D'autre part, pour ceux qui voudraient construire des formations en s'appuyant sur l'expérience des autres, cela permettra de mieux saisir cette dimension du choix, d'en identifier la nature générale et les déclinaisons possibles, leur traduction concrète dans des moments successifs et forts de la formation. Ils pourront comparer les modalités et conditions de chaque formation rencontrée, la pertinence des choix retenus, les confronter. S'appuyant sur l'expérience objectivée de leurs prédécesseurs, ils pourront définir leurs propres objectifs et construire une formation cohérente et adaptée, sans reproduction mécanique de "recettes" incomprises.
La clarification cognitive devient alors une condition nécessaire pour diffuser la formation, tout en préservant la richesse des perspectives possibles. Est-elle suffisante ?
II) Les limites de la clarification
La clarification cognitive n'est peut-être pas cependant suffisante pour permettre des pratiques de formation réellement enrichie par l'expérience passée : connaître intellectuellement, avoir compris l'intérêt de telle ou telle pratique ne suffit pas pour être capable de la traduire dans les faits. C'est pourquoi la clarification devra se combiner, à chaque fois que c'est possible, avec sa mise en pratique lors de séance de formation de formateurs. Une mise en pratique à deux niveaux : dans l'action des formateurs de formateurs, mettant en oeuvre ce qui sera ensuite l'objet de la clarification ; et dans l'action des stagiaires-formateurs, sollicités par leurs formateurs pour mettre en oeuvre durant leur propre formation les éléments clarifiés, avant d'évaluer la réalité de cette transcription dans les faits (Concernant la conception globale de la formation de formateurs à laquelle on fait référence, lire Pettier, Solonel, 2007).

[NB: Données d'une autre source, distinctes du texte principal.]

(** [sat_undo_unit_resolution] takes an undoable state back to its base. *)
Lemma undo_undoable base st' new news log0 :
  undoable base st' new news ->
  subsumed_clauses base = None :: log0 ->
  level base <> 0%N ->
  trail_floor base (level base) ->
  exists st'',
    sat_undo_unit_resolution st' = Ok (tt, st'') /\
    level st'' = level base /\
    decided_literals st'' = decided_literals base /\
    subsumed_clauses st'' = log0 /\
    propagate_literals st'' = [] /\
    marks st'' = marks st' /\
    learned_clauses st'' = learned_clauses st' /\
    (forall r, var_level st'' r =
       if decide (r ∈ lit_var <$> new) then Some 0%N else var_level base r) /\
    (forall c, clause_flag st'' c = clause_flag base c).
Proof.
  intros [Hlv Htr Hlog Hnd Hlits Hnew Hold Hfree Hnf Hof Hheap] Hbase HL Hfloor.
  destruct (undo_trail_pops new (length (decided_literals st')) st'
              (decided_literals base))
    as (s1 & Hrun1 & Htr1 & Hap1 & Hnew1 & Hold1).
  - done.
  - rewrite Htr, length_app. lia.
  - done.
  - done.
  - intros r Hr. rewrite Hlv. by apply Hnew.
  - congruence.
  - right. unfold trail_floor in Hfloor.
    destruct (last (decided_literals base)) as [l0|]; [|done].
    destruct Hfloor as (Hn & v & Hv & Hne). split; [done|].
    destruct (decide (lit_var l0 ∈ lit_var <$> new)) as [Hin|Hnin].
    + pose proof (Hnew _ Hin) as Hx. apply var_level_Some in Hx as (v' & Hv' & _).
      eauto.
    + pose proof (Hold _ Hnin) as Hx. unfold var_level in Hx. rewrite Hv in Hx.
      destruct (get_var st' (lit_var l0)) as [v'|]; [|done].
      exists v'. split; [done|]. right. cbn in Hx. rewrite Hlv. congruence.
  - pose proof Hap1 as Hap1'. unfold levels_apart in Hap1'. destruct_and!.
    destruct (undo_subsumed_pops news (length (subsumed_clauses s1)) s1 log0)
      as (s2 & Hrun2 & Hlog2 & Hap2 & Hnew2 & Hold2).
    + congruence.
    + match goal with
      | H : subsumed_clauses s1 = _ |- _ => rewrite H
      end.
      rewrite Hlog, Hbase, length_app, length_fmap. cbn. lia.
    + intros c Hc. destruct (Hnf c Hc) as [Hx _].
      rewrite <- (levels_apart_flag _ _ _ Hap1) in Hx.
      apply clause_flag_Some in Hx as (cl & -> & _). eauto.
    + pose proof Hap2 as Hap2'. unfold flags_apart in Hap2'. destruct_and!.
      exists (st_with_propagate [] s2). split_and!; st_simpl; try congruence.
      * unfold sat_undo_unit_resolution. unfold bind at 1, gets at 1.
        erewrite bind_run; [|exact Hrun1].
        unfold bind at 1, gets at 1.
        erewrite bind_run; [|exact Hrun2]. reflexivity.
      * intros r. unfold var_level. st_simpl. fold (var_level s2 r).
        rewrite (flags_apart_level _ _ _ Hap2).
        destruct (decide (r ∈ lit_var <$> new)) as [Hin|Hnin].
        -- by apply Hnew1.
        -- rewrite Hold1; [|done]. by apply Hold.
      * intros c. unfold clause_flag. st_simpl. fold (clause_flag s2 c).
        destruct (decide (c ∈ news)) as [Hin|Hnin].
        -- rewrite Hnew2; [|done]. symmetry. by apply Hnf.
        -- rewrite Hold2; [|done]. rewrite (levels_apart_flag _ _ _ Hap1).
           by apply Hof.
Qed.
Lemma clauses_real_effect st st' :
  clauses_real st -> effect st st' -> clauses_real st'.
Proof.
  intros Hr He.
  destruct He as [lit v c cl0 Hn Hv Hl _ _|c cl Hc Hs|c cl l Hc Hin _ _
                 |c cl l Hc Hin _ _|l v f Hv|q];
    unfold assigned_state, subsumed_state; intros c' cl'; st_simpl;
    try (by apply Hr).
  all: rewrite (get_set_clause _ _ _ _ _ Hc).
  all: destruct (decide (c = c')) as [<-|]; [|by apply Hr].
  all: intros [= <-]; destruct (Hr _ _ Hc) as (H1 & H2 & H3); cbn.
  all: split_and!; try done.
  all: intros l' [= <-]; by eapply (proj1 (Forall_forall _ _) H1).
Qed.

III) Comment opérer la clarification : risques et directions générales
Les compétences de formateur se sont souvent construites par intégrations successives, à partir d'une part d'une formation initiale reçue constituée de connaissances et du développement de compétences d'enseignant, d'apports théoriques et d'essais par tâtonnements ; d'autre part de mises en oeuvre considérées comme réussies. Des compétences se développent alors, traduites en moments de formation. Lorsqu'il s'agit d'aider les autres à devenir formateur en identifiant ses pratiques de formation, on aura trop souvent tendance à fonctionner selon deux entrées contradictoires : soit identifier ce que l'on fait, sans prendre le temps de clarifier le tissu de connaissances, de compétences, de savoirs d'expériences qui les légitiment. On traduira ce faire en termes d'injonction, sans identifier ce qui motive ces choix. Avec le risque d'une reproduction ultérieure de recettes, qui ne fonctionneront pas faute de sens. Soit au contraire en identifiant le contexte théorique dans lequel on s'inscrit, sans permettre à celui qui se forme autre chose que d'énoncer une litanie d'injonctions théoriques sans significations concrètes (types d'injonction : faire émerger les représentations, proposer une situation problème qui favorise leur interrogation, développement d'un conflit sociocognitif dans un travail de groupe, recherche par émission d'hypothèses et examen, correction collective par échange, comparaison, puis institutionnalisation des résultats...).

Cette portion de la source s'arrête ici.